Time pressure and a high evidentiary bar also shaped the case of a woman called Maria*. She describes long-term control and humiliation with several incidents of physical and sexual violence, including rape, but her lawyers chose not to rely on Article 13, as they considered proving violence in a Hague case to be ineffective and focused only on proving habitual residence. Regardless, they did not succeed in court.
Proving violence retrospectively in court is very difficult. “Courts often look for one big, provable failure – a bruise, a witness, a recording. But domestic violence is a pattern. If you set the evidentiary bar too high and focus only on individual incidents, you lose sight of the reality of the relationship,” says Weiner.
Many women do not report domestic violence at the time it is happening – estimates suggest that only about one in five serious situations reach the police, even though surveys show that up to 30 per cent of women in the Czech Republic have experienced domestic violence. This matches data from the World Health Organization, which shows that 25-30 per cent of women worldwide experience physical or sexual violence from a partner. The reasons not to report such violence are similar across countries: fear of the partner, fear of retaliation, shame, economic dependence and a lack of trust that the system will help.

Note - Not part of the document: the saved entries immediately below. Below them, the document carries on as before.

Lemma calm_wait_tree fuel d : never x (wait_tree py limits world fuel d).
Proof. induction fuel as [|fuel IH]; cbn [wait_tree]; calming; done. Qed.
Lemma calm_cleanup t k : never x (cleanup_process py limits world t k).
Proof. unfold cleanup_process, _bounded_wait, _wait_boundary. pose proof calm_wait_tree. calming; auto. Qed.
Lemma calm_await fuel t : never x (await_hello py limits world fuel t).
Proof. induction fuel as [|fuel IH]; cbn [await_hello]; calming; done. Qed.

Hypothesis raised_x : forall y, Raised y <> x.
Lemma calm_send m following : never x (_send_coordinator py limits world m following).
Proof.
  intros s. unfold _send_coordinator, mbind, rio_bind, draw, look. destruct (_ && _); [done|].
  destruct (accept_all _ _ _ _) as [[bytes|y] session]; cbn; [|by intros [= E]; apply (raised_x y)].
  destruct (m_input_open _); cbn; [done|]. intros [= E]. by eapply raised_x.
Qed.
Lemma calm_serve fuel t v : never x (serve py limits world identity automatic_cancellation fuel t v).
Proof. pose proof calm_send. revert v. induction fuel as [|fuel IH]; intros v; cbn [serve]; calming; auto. Qed.
Lemma calm_serve_hello t o : never x (serve_hello py limits world identity job_context automatic_cancellation t o).
Proof. unfold serve_hello. pose proof calm_send. pose proof calm_serve. calming; auto. Qed.
Lemma calm_settle o a b c d : never x (settle py limits world identity o a b c d).
Proof. unfold settle. calming. Qed.
End NeverLoops.

Lemma calm_end x r : never x (end_process py limits world r).
Proof. unfold end_process, _bounded_wait. calming. Qed.

(** ** Where a run hangs *)

(** What holds after a return, and when the thread waits for ever. *)
Definition hang_triple {A} (P : run_state -> Prop) (m : rio A) (Q : A -> run_state -> Prop) (R : run_state -> Prop) : Prop :=
  forall s, P s -> match m s with (Ok a, s') => Q a s' | (Err Hung, s') => R s' | _ => True end.

Lemma hang_bind {A B} P (m : rio A) (f : A -> rio B) M Q R :
  hang_triple P m M R -> (forall a, hang_triple (M a) (f a) Q R) -> hang_triple P (mbind f m) Q R.
Proof.
  intros Hm Hf s Hs. specialize (Hm s Hs). unfold mbind, rio_bind. destruct (m s) as [[a|[]] s']; [by apply Hf|done..].
Qed.

Lemma hang_never {A} P (m : rio A) Q R : triple P m Q -> never Hung m -> hang_triple P m Q R.
Proof. intros H Hn s Hs. specialize (H s Hs). specialize (Hn s). by destruct (m s) as [[|[]]]. Qed.

Lemma hang_any {A} P (m : rio A) R : never Hung m -> hang_triple P m (fun _ _ => True) R.
Proof. intros Hn. apply hang_never; [|done]. intros s _. by destruct (m s) as [[]]. Qed.

(** The worker is gone or killed, a reading thread was alive, and its pipe stays open and silent. *)
Definition hung (s : run_state) : Prop :=
  finished s /\ exists i, rs_moment s = S (S i) /\ m_reading (world i) = true /\ m_held (world (S i)) = true.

When the Hague Convention was adopted in 1980, it was signed by 23 states, mainly in Western Europe and North America. Today, it is applied by more than a hundred countries, including states with very different legal systems – from Canada to Ukraine. Since the 1990s, many courts, especially in Europe, have interpreted the notion of “grave risk” very restrictively – only as an immediate, concrete and easily demonstrable danger. Psychological violence, manipulation or the long-term humiliation of the mother in front of the child remain outside the legal frame. And in some cases, courts even order the return of children to countries torn by war, such as Ukraine.
Even when a court accepts the Article 13 exception, in the EU a domestic court can overturn the original conclusion (under Brussels II ter). Courts often opt for return with “protective measures” that the parent remaining in the original country must comply with (a restraining order, separate housing for the mother, police supervision, mandatory therapy for the abusive parent, etc.). In practice, however, the enforceability of these measures is uncertain.
“It is an illusion of safety,” says Weiner. “Judges have no way of predicting whether those measures will actually be enforced – whether the police will intervene if the partner violates the order, or what forms of control and intimidation he may continue to use that are not explicitly prohibited on paper.”
This creates a paradoxical closure of the system: exceptions are rare, and even when they are granted, European rules and faith in protective measures often lead to the same outcome – the mother and child returning to the very environment that they fled.